The Demon Adramelech (Adramalek) is a chieftain of Hell. Adramalech is of uncertain origin. Possibly he was derived from a Samarian Sun god worshipped by the Sepharvites, who burned children as a sacrificial offering to him.

Adramalech is the grand chancellor of Demons, president of the Devil’s general council, and governor of the Devil’s wardrobe. Adramelech himself is often portrayed as a peacock (see Iblis) or as a mule. He is the eighth of the 10 evil Demons of the sephirot of the Tree of Life (see Kabbalah). He works under the command of Samael.

Further Reading:

  • Hyatt, Victoria, and Joseph W. Charles. The Book of Demons. New York: Simon & Schuster, 1974.

The Encyclopedia of Demons and Demonology – Written by Rosemary Ellen Guiley – Copyright © 2009 by Visionary Living, Inc.

Adrammelech (Adramelech, Adramelek) (the lordship of Melech, the king) In Near Eastern mythology, a god worshipped by the people of Sepharvaim. According to 2 Kings (17:31), the “Sepharvites burnt their children in fire to Adrammelech and Anammelech, the gods of Sepharvaim.”

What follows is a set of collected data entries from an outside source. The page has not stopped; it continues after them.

(* ===== verification/Table.v ===== *)
(** * Tables (include/core/Table.hpp, src/core/table.cpp)

    A table owns its schema, a B-tree of rows clustered on the INT column "id"
    and an LRU cache of hot rows.  Operations run in [M Table]: an exception
    leaves the table as it was at that point.  Each public call holds the table
    lock throughout, so one call is one atomic step; the lock itself is
    [RWLock], and the readers that share it are in [TableReaders].

    A predicate is a caller's [std::function], which may throw. *)

From S2P Require Import Prelude AssocList CxxStd Schema Row BTree KeyIndex LRUCache.

Section Table.
Context {Ix : Type} `{!KeyIndex Z nat Ix}.

Record Table := mkTable {
  schema_ : Schema;
  rows_ : BTree Z Row;
  cache_ : LRUCache Z Row Ix;
}.

Definition kIdColumn : string := "id".
Definition kDefaultCacheCapacity : N := 128.

Definition setRows (rows : BTree Z Row) : M Table unit :=
  t ← get_state; put_state (mkTable (schema_ t) rows (cache_ t)).
Definition setCache (cache : LRUCache Z Row Ix) : M Table unit :=
  t ← get_state; put_state (mkTable (schema_ t) (rows_ t) cache).

Definition makeTable (schema : Schema) (cacheCapacity : N) : result Table :=
  rows ← makeBTree 16;
  cache ← makeLRUCache cacheCapacity;
  if (if findColumn schema kIdColumn is Some idColumn then bool_decide (type idColumn ≠ INT) else true)
  then Throw (InvalidArgument "Table: schema requires an INT primary-key column named 'id'")
  else Val (mkTable schema rows cache).

Definition makeRow (t : Table) : result Row := Row.makeRow (Some (schema_ t)).

Definition insert (row : Row) : M Table bool :=
  t ← get_state;
  rs ← lift (Row.schema row);
  if bool_decide (columns rs ≠ columns (schema_ t)) then
    throw (InvalidArgument "Table: row schema does not match table schema")
  else
    valid ← lift (validate (schema_ t) row);
    if negb valid then throw (InvalidArgument "Table: row is incomplete or fails type checks")
    else
      id ← lift (getInt row kIdColumn);
      '(rows, inserted) ← lift (BTree.insert (rows_ t) id row);
      setRows rows;;
      mret inserted.

Definition findById (id : Z) : M Table (option Row) :=
  t ← get_state;
  '(cache, hit) ← lift (LRUCache.get (cache_ t) id);
  setCache cache;;
  match hit with
  | Some row => mret (Some row)
  | None =>
    row ← lift (BTree.search (rows_ t) id);
    match row with
    | None => mret None
    | Some row =>
      cache' ← lift (LRUCache.put cache id row);
      setCache cache';;
      mret (Some row)
    end
  end.

Definition deleteById (id : Z) : M Table bool :=
  t ← get_state;
  '(rows, removed) ← lift (BTree.remove (rows_ t) id);
  setRows rows;;
  if removed : bool then
    '(cache, _) ← lift (LRUCache.erase (cache_ t) id);
    setCache cache;;
    mret true
  else mret false.

Definition rowCount : M Table nat := t ← get_state; mret (BTree.size (rows_ t)).

Definition selectWhere (predicate : Row → result bool) : M Table (list Row) :=
  t ← get_state;
  lift (forEachInOrder (λ result e,
    b ← predicate e.2; Val (if b : bool then result ++ [e.2] else result)) (rows_ t) []).

Definition selectAll : M Table (list Row) := selectWhere (λ _, Val true).

(** The ids of the rows that satisfy the predicate. *)
Definition matching (predicate : Row → result bool) : M Table (list Z) :=
  t ← get_state;
  lift (forEachInOrder (λ ids e,
    b ← predicate e.2; Val (if b : bool then ids ++ [e.1] else ids)) (rows_ t) []).

Definition deleteWhere (predicate : Row → result bool) : M Table nat :=
  doomed ← matching predicate;
  forM doomed (λ id,
    t ← get_state;
    '(rows, _) ← lift (BTree.remove (rows_ t) id);
    setRows rows;;
    '(cache, _) ← lift (LRUCache.erase (cache_ t) id);
    setCache cache);;
  mret (length doomed).

Definition cacheHits : M Table N := t ← get_state; mret (LRUCache.hits (cache_ t)).
Definition cacheMisses : M Table N := t ← get_state; mret (LRUCache.misses (cache_ t)).

(** The checks that [updateWhere] makes before it takes the lock. *)
Definition checkAssignment (s : Schema) (a : string * string) : result unit :=
  let '(column, value) := a in
  if bool_decide (column = kIdColumn) then
    Throw (InvalidArgument "Table: the primary key cannot be updated")
  else
    match findColumn s column with
    | None => Throw (InvalidArgument ("Table: unknown column '" +:+ column +:+ "'"))
    | Some def =>
      if negb (isValidValueFor (type def) value) then
        Throw (InvalidArgument ("Table: value '" +:+ value +:+ "' is not a valid " +:+
          toStringType (type def) +:+ " for column '" +:+ column +:+ "'"))
      else Val ()
    end.

(** [row->set(column, value)] through the pointer that [rows_.search(id)] gave. *)
Definition setCell (id : Z) (a : string * string) : M Table unit :=
  t ← get_state;
  r ← lift (BTree.update (rows_ t) id (λ row, Row.set row a.1 a.2));
  rows ← lift (deref r);
  setRows rows.

Definition updateWhere (predicate : Row → result bool) (assignments : list (string * string))
    : M Table nat :=
  t ← get_state;
  forM assignments (λ a, lift (checkAssignment (schema_ t) a));;
  matched ← matching predicate;
  forM matched (λ id, forM assignments (setCell id));;
  forM matched (λ id,
    t ← get_state;
    '(cache, _) ← lift (LRUCache.erase (cache_ t) id);
    setCache cache);;
  mret (length matched).

Definition selectIdRange (lo hi : Z) : M Table (list Row) :=
  t ← get_state;
  lift (forEachRange (λ result e, Val (result ++ [e.2])) (rows_ t) lo hi []).
End Table.

Arguments Table : clear implicits.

In later Jewish folklore Adrammelech was turned into one of the 10 Archdemons, who often appeared in animal forms such as that of a peacock, mule, horse, or lion. In Milton’s Paradise Lost (book 6:365) the good angels Uriel and Raphael vanquish Adrammelech. The German poet Klopstock, in his epic poem The Messiah, calls Adrammelech “the enemy of God, greater in malice, ambition, and mischief than Satan, a fiend more curst, a deeper hypocrite.”

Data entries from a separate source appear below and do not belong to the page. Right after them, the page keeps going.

(* ===== verification/TableReaders.v ===== *)
(** * Tables under concurrency (src/core/table.cpp)

    Any number of threads call one table.  A call runs under the table's
    [RWLock]; [findById] holds it for reading and takes [cacheMutex_] twice, for
    the cache probe and for the fill, so that other readers run in between.
    The other read calls touch only the tree, which no reader changes, and are
    one step; so are the write calls, which are alone. *)

From S2P Require Import Prelude AssocList CxxStd Schema Row BTree HashMap KeyIndex HashMapSpec LRUCache BTreeQuery.
From S2P Require Import RWLock Table TableSpec RowMain TableMain.

Section Readers.
Context (hash : Z → N).
#[local] Instance readers_index : KeyIndex Z nat (HashMap Z nat) := HashMap_index hash.
#[local] Instance readers_laws : KeyIndexLaws Z nat (HashMap Z nat) := HashMap_index_laws hash.
Abbreviation T := (Table (HashMap Z nat)).
Implicit Types (t : T) (l : list (Z * Row)).

(** ** The steps of [findById] *)
Definition find_probe (id : Z) : M T (option Row) :=
  t ← get_state;
  '(cache, hit) ← lift (LRUCache.get (cache_ t) id);
  setCache cache;;
  mret hit.

Definition find_search (id : Z) : M T (option Row) := t ← get_state; lift (BTree.search (rows_ t) id).

Definition find_fill (id : Z) (row : Row) : M T unit :=
  t ← get_state;
  cache ← lift (LRUCache.put (cache_ t) id row);
  setCache cache.

(** Run one after the other they are the call. *)
Lemma findById_steps id t :
  findById id t =
    (hit ← find_probe id;
     match hit with
     | Some row => mret (Some row)
     | None =>
       row ← find_search id;
       match row with
       | Some row => find_fill id row;; mret (Some row)
       | None => mret None
       end
     end) t.
Proof.
  unfold findById, find_probe, find_search, find_fill, setCache. mrun.
  destruct (LRUCache.get (cache_ t) id) as [[cache hit]| |]; mrun; [|done|done].
  destruct hit as [row|]; mrun; [done|]. cbn [rows_ cache_ schema_].
  destruct (BTree.search (rows_ t) id) as [[row|]| |]; by mrun.
Qed.

Lemma find_probe_spec t l id :
  table_ok t l →
  ∃ t' hit, find_probe id t = Ret t' hit ∧ table_ok t' l ∧ schema_ t' = schema_ t ∧
    (∀ row, hit = Some row → al_lookup id l = Some row).
Proof.
  intros Ht. unfold find_probe. trun. destruct (to_cache _ _ _ Ht) as (cl & Hcl & Hco).
  pose proof (lr_keys _ _ Hcl) as Hnd.
  destruct (lru_get_spec (cache_ t) cl id Hcl) as (c' & -> & Hc' & _). trun.
  eexists _, _. split; [done|]. split; [|split; [done|]].
  - eapply table_step; try done; [apply Ht|apply Ht|]. intros k r Hk. rewrite ref_get_cached by done. by apply Hco.
  - intros row Hrow. apply Hco; [by intros ?%elem_of_nil|]. unfold ref_get in Hrow. by destruct (cached cl !! id).
Qed.

Lemma find_search_spec t l id : table_ok t l → find_search id t = Ret t (al_lookup id l).
Proof. intros Ht. unfold find_search. trun. rewrite (search_spec (rows_ t) l) by apply Ht. by trun. Qed.

Lemma find_fill_spec t l id row :
  table_ok t l → al_lookup id l = Some row →
  ∃ t', find_fill id row t = Ret t' () ∧ table_ok t' l ∧ schema_ t' = schema_ t.
Proof.
  intros Ht Hl. unfold find_fill. trun. destruct (to_cache _ _ _ Ht) as (cl & Hcl & Hco).
  pose proof (lr_keys _ _ Hcl) as Hnd.
  destruct (lru_put_spec (cache_ t) cl id row Hcl) as (c2 & -> & Hc2 & _). trun.
  eexists. split; [done|]. split; [|done]. eapply table_step; try done; [apply Ht|apply Ht|].
  intros k r' Hk [[-> ->]|[_ Hk']]%ref_put_sub; [done|by apply Hco|done].
Qed.

(** ** The system *)
Inductive progress := PMiss (id : Z) | PFound (id : Z) (row : Row).

Record csys := mkCsys {
  c_lock : sys;
  c_table : T;
  c_find : gmap nat progress;             (* lookups under way, by thread *)
  c_trace : list (table_op * table_out);  (* calls in the order they completed *)
}.

Definition read_only (o : table_op) : bool :=
  match o with TSelectWhere _ | TSelectAll | TRange _ _ | TCount => true | _ => false end.

Inductive cstep : csys → csys → Prop :=
  | cs_lock i a k k' t f tr :
      step i a k k' → (a = AReadUnlock ∨ a = AWriteUnlock → f !! i = None) →
      cstep (mkCsys k t f tr) (mkCsys k' t f tr)
  | cs_hit i id row k t t' f tr :
      threads k !! i = Some Reading → f !! i = None → find_probe id t = Ret t' (Some row) →
      cstep (mkCsys k t f tr) (mkCsys k t' f (tr ++ [(TFind id, TRow (Some row))]))
  | cs_miss i id k t t' f tr :
      threads k !! i = Some Reading → f !! i = None → find_probe id t = Ret t' None →
      cstep (mkCsys k t f tr) (mkCsys k t' (<[i:=PMiss id]> f) tr)
  | cs_absent i id k t t' f tr :
      f !! i = Some (PMiss id) → find_search id t = Ret t' None →
      cstep (mkCsys k t f tr) (mkCsys k t' (delete i f) (tr ++ [(TFind id, TRow None)]))
  | cs_found i id row k t t' f tr :
      f !! i = Some (PMiss id) → find_search id t = Ret t' (Some row) →
      cstep (mkCsys k t f tr) (mkCsys k t' (<[i:=PFound id row]> f) tr)
  | cs_fill i id row k t t' f tr :
      f !! i = Some (PFound id row) → find_fill id row t = Ret t' () →
      cstep (mkCsys k t f tr) (mkCsys k t' (delete i f) (tr ++ [(TFind id, TRow (Some row))]))
  | cs_read i o r k t t' f tr :
      threads k !! i = Some Reading → f !! i = None → read_only o = true → try_call hash o t = Ret t' r →
      cstep (mkCsys k t f tr) (mkCsys k t' f (tr ++ [(o, r)]))
  | cs_write i o r k t t' f tr :
      threads k !! i = Some Writing → try_call hash o t = Ret t' r →
      cstep (mkCsys k t f tr) (mkCsys k t' f (tr ++ [(o, r)])).

Definition start (n : nat) (t : T) : csys := mkCsys (newSys n) t ∅ [].

(** ** The invariant *)
Record cinv (n : nat) (s : Schema) (c : csys) (l : list (Z * Row)) : Prop := {
  ci_lock : reachable n (c_lock c);
  ci_table : table_ok (c_table c) l;
  ci_schema : schema_ (c_table c) = s;
  ci_trace : rows_calls s [] (c_trace c).*1 = (l, (c_trace c).*2);
  ci_find : ∀ i p, c_find c !! i = Some p → threads (c_lock c) !! i = Some Reading ∧
    match p with PFound id row => al_lookup id l = Some row | PMiss _ => True end;
}.

Lemma rows_calls_snoc s l ops o :
  rows_calls s l (ops ++ [o]) =
    ((rows_call s (rows_calls s l ops).1 o).1, (rows_calls s l ops).2 ++ [(rows_call s (rows_calls s l ops).1 o).2]).
Proof.
  revert l. induction ops as [|o' ops IH]; intros l; simpl; [by destruct (rows_call s l o)|].
  destruct (rows_call s l o') as [l1 r]. rewrite IH. by destruct (rows_calls s l1 ops).
Qed.

(** A call completes: the trace grows by it. *)
Lemma trace_snoc s l tr o l' r :
  rows_calls s [] tr.*1 = (l, tr.*2) → rows_call s l o = (l', r) →
  rows_calls s [] (tr ++ [(o, r)]).*1 = (l', (tr ++ [(o, r)]).*2).
Proof. intros Htr Ho. rewrite !fmap_app. csimpl. rewrite rows_calls_snoc, Htr. simpl. by rewrite Ho. Qed.

Lemma cinv_step n s c c' l : cinv n s c l → cstep c c' → ∃ l', cinv n s c' l'.
Proof.
  intros [Hk Ht Hs Htr Hf] Hstep.
  destruct Hstep as [i a k k' t f tr Hst Hrel|i id row k t t' f tr Hi Hfi Hp|i id k t t' f tr Hi Hfi Hp
    |i id k t t' f tr Hfi Hp|i id row k t t' f tr Hfi Hp|i id row k t t' f tr Hfi Hp
    |i o r k t t' f tr Hi Hfi Ho Hp|i o r k t t' f tr Hi Hp]; simpl in *.
  - exists l. split; simpl; try done.
    + eapply rtc_r; [done|]. by exists i, a.
    + intros j p Hj. destruct (Hf j p Hj) as [Hr Hp]. split; [|done]. eapply step_keeps_reading; [done|done|].
      intros -> ->. rewrite Hrel in Hj by auto. done.
  - destruct (find_probe_spec t l id Ht) as (t1 & hit & Hp' & Ht1 & Hs1 & Hhit). rewrite Hp in Hp'.
    injection Hp' as <- <-. exists l. split; simpl; try done; [congruence|].
    eapply trace_snoc; [done|]. simpl. by rewrite (Hhit row).
  - destruct (find_probe_spec t l id Ht) as (t1 & hit & Hp' & Ht1 & Hs1 & Hhit). rewrite Hp in Hp'.
    injection Hp' as <- <-. exists l. split; simpl; try done; [congruence|].
    intros j p [[<- <-]|[_ Hj]]%lookup_insert_Some; [done|by apply Hf].
  - rewrite (find_search_spec t l) in Hp by done. injection Hp as <- Hl. exists l. split; simpl; try done.
    + eapply trace_snoc; [done|]. simpl. by rewrite Hl.
    + intros j p [_ Hj]%lookup_delete_Some. by apply Hf.
  - rewrite (find_search_spec t l) in Hp by done. injection Hp as <- Hl. exists l. split; simpl; try done.
    intros j p [[<- <-]|[_ Hj]]%lookup_insert_Some; [|by apply Hf]. split; [by eapply Hf|done].
  - destruct (Hf i _ Hfi) as [_ Hl]. destruct (find_fill_spec t l id row Ht Hl) as (t1 & Hp' & Ht1 & Hs1).
    rewrite Hp in Hp'. injection Hp' as <-. exists l. split; simpl; try done; [congruence| |].
    + eapply trace_snoc; [done|]. simpl. by rewrite Hl.
    + intros j p [_ Hj]%lookup_delete_Some. by apply Hf.
  - destruct (try_call_spec hash t l o Ht) as (t1 & Hp' & Ht1 & Hs1). rewrite Hp in Hp'. injection Hp' as <- ->.
    rewrite Hs in *. assert (Hl : (rows_call s l o).1 = l) by (by destruct o). rewrite Hl in Ht1.
    exists l. split; simpl; try done. eapply trace_snoc; [done|]. rewrite <- Hl at 2. by destruct (rows_call s l o).
  - destruct (try_call_spec hash t l o Ht) as (t1 & Hp' & Ht1 & Hs1). rewrite Hp in Hp'. injection Hp' as <- ->.
    rewrite Hs in *. exists (rows_call s l o).1. split; simpl; try done.
    + eapply trace_snoc; [done|]. by destruct (rows_call s l o).
    + intros j p Hj. destruct (Hf j p Hj) as [Hr _]. by destruct (writing_excludes n k i j Hk Hi).
Qed.

Lemma cinv_reachable n s cap t c :
  schema_ok s → makeTable s cap = Val t → rtc cstep (start n t) c → ∃ l, cinv n s c l.
Proof.
  intros Hs Hm Hc. destruct (makeTable_inv hash s cap t Hs Hm) as [Ht Hst].
  assert (H0 : ∃ l, cinv n s (start n t) l).
  { exists []. split; simpl; try done. apply rtc_refl. }
  revert H0. induction Hc as [|c1 c2 c3 H12 _ IH]; [done|]. intros (l & Hl). apply IH. by eapply cinv_step.
Qed.

(** ** Theorem *)

(** C8: Concurrent use of a table is linearizable, with calls ordered by when
    they complete: for any number of threads and any interleaving of their steps
    (readers share the lock and interleave inside [findById], at the cache probe,
    the tree search and the cache fill), the results of all completed calls are
    those of the same calls made one after the other on the sorted list of rows,
    and the table, its cache included, stands for the resulting list.  No thread
    is stuck inside a call: every lookup under way has a next step. *)
Theorem table_linearizable (n : nat) (s : Schema) (cap : N) (t : T) (c : csys) :
  schema_ok s → makeTable s cap = Val t → rtc cstep (start n t) c →
  (∃ l, rows_calls s [] (c_trace c).*1 = (l, (c_trace c).*2) ∧ table_ok (c_table c) l) ∧
  (∀ i p, c_find c !! i = Some p → ∃ c', cstep c c' ∧ c_find c' !! i ≠ Some p).
Proof.
  intros Hs Hm Hc. destruct (cinv_reachable n s cap t c Hs Hm Hc) as (l & [Hk Ht Hsch Htr Hf]).
  split; [by exists l|]. intros i p Hi. destruct c as [k tb f tr]. simpl in *. destruct (Hf i p Hi) as [_ Hp].
  destruct p as [id|id row].
  - pose proof (find_search_spec tb l id Ht) as Hsearch. destruct (al_lookup id l) as [row|].
    + eexists. split; [by eapply cs_found|]. simpl. by rewrite lookup_insert_eq.
    + eexists. split; [by eapply cs_absent|]. simpl. by rewrite lookup_delete_eq.
  - destruct (find_fill_spec tb l id row Ht Hp) as (t' & Hfill & _).
    eexists. split; [by eapply cs_fill|]. simpl. by rewrite lookup_delete_eq.
Qed.
End Readers.

(** Thread 0 inserts a row; then threads 0 and 1 look it up at the same time. *)
Definition demo_insert_op : table_op := TInsert users [("id", "7"); ("name", "Ann")].
Definition run_or {A} (t : Table (HashMap Z nat)) (o : outcome (Table (HashMap Z nat)) A) : Table (HashMap Z nat) :=
  match o with Ret t' _ => t' | _ => t end.
Definition demo_row : Row := mkRow (Some users) [Some (IntV 7); Some (TextV "Ann")].
Definition demo_t1 := run_or (demo_table 2) (try_call Z.to_N demo_insert_op (demo_table 2)).
Definition demo_t2 := run_or demo_t1 (find_probe Z.to_N 7 demo_t1).
Definition demo_t3 := run_or demo_t2 (find_probe Z.to_N 7 demo_t2).
Definition demo_t4 := run_or demo_t3 (find_fill Z.to_N 7 demo_row demo_t3).
Definition demo_t5 := run_or demo_t4 (find_fill Z.to_N 7 demo_row demo_t4).

Lemma demo_run :
  ∃ c, rtc (cstep Z.to_N) (start 2 (demo_table 2)) c ∧
    c_trace c = [(demo_insert_op, TBool true); (TFind 7, TRow (Some demo_row)); (TFind 7, TRow (Some demo_row))].
Proof.
  eexists. split.
  - eapply rtc_l; [eapply (cs_lock _ 0 AWriteLock); [eapply (step_write 0 newRWLock [Idle; Idle] Idle); [done|by left|done]|naive_solver]|].
    eapply rtc_l; [eapply (cs_write _ 0 demo_insert_op _ _ _ demo_t1); [done|vm_compute; reflexivity]|].
    eapply rtc_l; [eapply (cs_lock _ 0 AWriteUnlock); [eapply (step_write_unlock 0 _ [Writing; Idle]); [done|apply deliver_all]|done]|].
    eapply rtc_l; [eapply (cs_lock _ 0 AReadLock); [eapply (step_read 0 _ [Idle; Idle] Idle); [done|by left|done]|naive_solver]|].
    eapply rtc_l; [eapply (cs_lock _ 1 AReadLock); [eapply (step_read 1 _ [Reading; Idle] Idle); [done|by left|done]|naive_solver]|].
    eapply rtc_l; [eapply (cs_miss _ 0 7 _ _ demo_t2); [done|done|vm_compute; reflexivity]|].
    eapply rtc_l; [eapply (cs_miss _ 1 7 _ _ demo_t3); [done|done|vm_compute; reflexivity]|].
    eapply rtc_l; [eapply (cs_found _ 0 7 demo_row _ _ demo_t3); [done|vm_compute; reflexivity]|].
    eapply rtc_l; [eapply (cs_found _ 1 7 demo_row _ _ demo_t3); [done|vm_compute; reflexivity]|].
    eapply rtc_l; [eapply (cs_fill _ 1 7 demo_row _ _ demo_t4); [done|vm_compute; reflexivity]|].
    eapply rtc_l; [eapply (cs_fill _ 0 7 demo_row _ _ demo_t5); [done|vm_compute; reflexivity]|].
    apply rtc_refl.
  - reflexivity.
Qed.

Lemma table_linearizable_witness :
  ∃ c : csys, length (c_trace c) = 3 ∧
    (∃ l, rows_calls users [] (c_trace c).*1 = (l, (c_trace c).*2) ∧
      table_upto (Ix := HashMap Z nat) (KeyIndexLaws0 := HashMap_index_laws Z.to_N) [] (c_table c) l).
Proof.
  destruct demo_run as (c & Hc & Htr). exists c. split; [by rewrite Htr|].
  apply (table_linearizable Z.to_N 2 users 2 (demo_table 2) c); [decides|vm_compute; reflexivity|exact Hc].
Defined.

Adrammelech may be derived from the Babylonian god Anu and the Ammonite god Moloch, to whom children were sacrificed. The name is also used for a son of Sennacherib in 2 Kings (19:37), who with Sharezer, his brother, murdered his father in the temple of the god Nisroch after they learned their father planned to sacrifice them to the god.

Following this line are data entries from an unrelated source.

Lemma tokenizeLoop_ok n fuel s i acc :
  String.length s ≤ fuel → i + String.length s = n → good i acc → lexed n (tokenizeLoop fuel s i acc).
Proof.
  revert s i acc. induction fuel as [|fuel IH]; intros [|c s] i acc Hf Hn Hg; cbn [tokenizeLoop].
  1, 3: simpl in Hn; rewrite Nat.add_0_r in Hn; subst; exists acc; split; [done|apply Hg].
  { simpl in Hf. lia. }
  assert (Hpush : ∀ ty v rest, lexeme_ok (ty, v) → String.length rest < String.length (String c s) →
    lexed n (tokenizeLoop fuel rest (i + (String.length (String c s) - String.length rest))
               (acc ++ [mkToken ty v i]))).
  { intros ty v rest Hok Hlen. apply IH; [lia|lia|]. apply good_push; [done|done|lia]. }
  assert (Hs : String.length s < String.length (String c s)) by (simpl; lia).
  destruct (isspace c).
  { apply IH; [simpl in Hf; lia|simpl in Hn; lia|]. eapply good_mono; [done|lia]. }
  destruct (isIdentStart c) eqn:Hid.
  { pose proof (span_ident c s Hid) as Hsp. destruct (span isIdentChar (String c s)) as [w rest].
    destruct Hsp as [Hw Hr]. destruct (isKeyword (string_map toupper w)) eqn:Hk; apply Hpush; try done.
    by apply isKeyword_elem. }
  destruct (isDigit c || (bool_decide (c = "-"%char) && startsWithDigit s)) eqn:Hd.
  { destruct (span_spec isDigit s) as [Heq Hall]. destruct (span isDigit s) as [ds rest] eqn:Hsp.
    cbn [fst snd] in *. apply Hpush.
    - unfold lexeme_ok, is_number. cbn [fst snd]. rewrite Hall. simpl.
      destruct (isDigit c); [done|]. simpl in Hd |- *. apply andb_true_iff in Hd as [-> Hd]. simpl.
      destruct s as [|d s]; [done|]. simpl in Hd, Hsp. change (isdigit d) with (isDigit d) in Hd.
      rewrite Hd in Hsp. destruct (span isDigit s). by simplify_eq.
    - simpl. rewrite Heq at 1. rewrite string_length_app. lia. }
  destruct (bool_decide (c = squote) || bool_decide (c = dquote)).
  { destruct (scanString c s) as [[content rest]|] eqn:Hsc; [|done].
    apply scanString_length in Hsc. apply Hpush; [done|lia]. }
  clear Hd. case_bool_decide as Heq. { apply Hpush; [|done]. by left. }
  destruct (bool_decide (c = "<"%char) || bool_decide (c = ">"%char)) eqn:Hlt.
  { assert (c = "<"%char ∨ c = ">"%char) as Hc.
    { apply orb_true_iff in Hlt. by rewrite !bool_decide_eq_true in Hlt. }
    assert (Hops : String c "" ∈ operators ∧ String c "=" ∈ operators).
    { destruct Hc as [-> | ->]; split; unfold operators; rewrite !elem_of_cons; tauto. }
    clear Hlt. destruct s as [|d s]; [apply Hpush; [apply Hops|done]|]. case_bool_decide; apply Hpush; try apply Hops; simpl; lia. }
  clear Hlt.
  case_bool_decide as Hbang.
  { destruct s as [|d s]; [done|]. case_bool_decide; [|done]. apply Hpush; [|simpl; lia].
    unfold lexeme_ok, operators. simpl. rewrite !elem_of_cons. tauto. }
  destruct (bool_decide (c = "("%char) || bool_decide (c = ")"%char) || bool_decide (c = ","%char)
              || bool_decide (c = "*"%char)) eqn:Hp; [|done].
  apply Hpush; [|done]. unfold lexeme_ok, punctuation. cbn [fst snd]. rewrite !elem_of_cons.
  rewrite !orb_true_iff, !bool_decide_eq_true in Hp. destruct Hp as [[[-> | ->]| ->]| ->]; tauto.
Qed.

Lemma tokenize_ok input : lexed (String.length input) (tokenize input).
Proof. apply tokenizeLoop_ok; [done|done|]. split; [done|]. split; [done|constructor]. Qed.

(** ** Printing tokens and lexing them back *)
Fixpoint escape (q : ascii) (s : string) : string :=
  match s with
  | "" => ""
  | String c s' => if bool_decide (c = q) then String q (String q (escape q s')) else String c (escape q s')
  end.

Definition show_lexeme (t : TokenType * string) : string :=
  match t.1 with
  | STRING => String squote (escape squote t.2 +:+ String squote "")
  | _ => t.2
  end.

Fixpoint show_lexemes (ts : list (TokenType * string)) : string :=
  match ts with [] => "" | t :: ts' => show_lexeme t +:+ String " " (show_lexemes ts') end.

Lemma scanString_escape q v rest :
  stops (λ c, bool_decide (c = q)) rest → scanString q (escape q v +:+ String q rest) = Some (v, rest).
Proof.
  intros Hr. induction v as [|c v IH]; simpl.
  - rewrite bool_decide_eq_true_2 by done. destruct rest as [|d rest]; [done|]. simpl in Hr. by rewrite Hr.
  - destruct (decide (c = q)) as [->|Hne].
    + rewrite (bool_decide_eq_true_2 (q = q)) by done. simpl. rewrite (bool_decide_eq_true_2 (q = q)) by done.
      by rewrite IH.
    + rewrite (bool_decide_eq_false_2 (c = q)) by done. simpl. rewrite (bool_decide_eq_false_2 (c = q)) by done.
      by rewrite IH.
Qed.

The name appears in Josephus’s Antiquities of the Jews (book 16, chapter 8) as Andromachos and in Greek sources as Adramelos and Ardumuzan.


Encyclopedia of World Mythology and Legend, Third Edition – Written by Anthony S. Mercatante & James R. Dow
Copyright © 2009 by Anthony S. Mercatante

One of many demons named in Collin de Plancy’s extensive Dictionnaire Infernal, published and republished throughout the nineteenth century. The name of this demon is actually the name of a Samaritan sun god whose name was also sometimes rendered Adramelech. As such, he is one of the many foreign deities mentioned in the Old Testament that have been demonized with the passage of time. The early- nineteenth-century French writer, Charles Berbiguier, describes Adramelek as the Lord High Chancellor of Hell. In his book Les Farfadets, Berbiguier further asserts that Adramelek has been awarded the Grand Cross of the Order of the Fly, a supposedly demonic knightly order founded by Beelzebub. A. E. Waite, writing in his classic Book of Black Magic, repeats Berbiguier’s attributions, although he incorrectly links them to the sixteenth-century scholar Johannes Wierus. Agrippa identifies him as an ancient king demonized over time.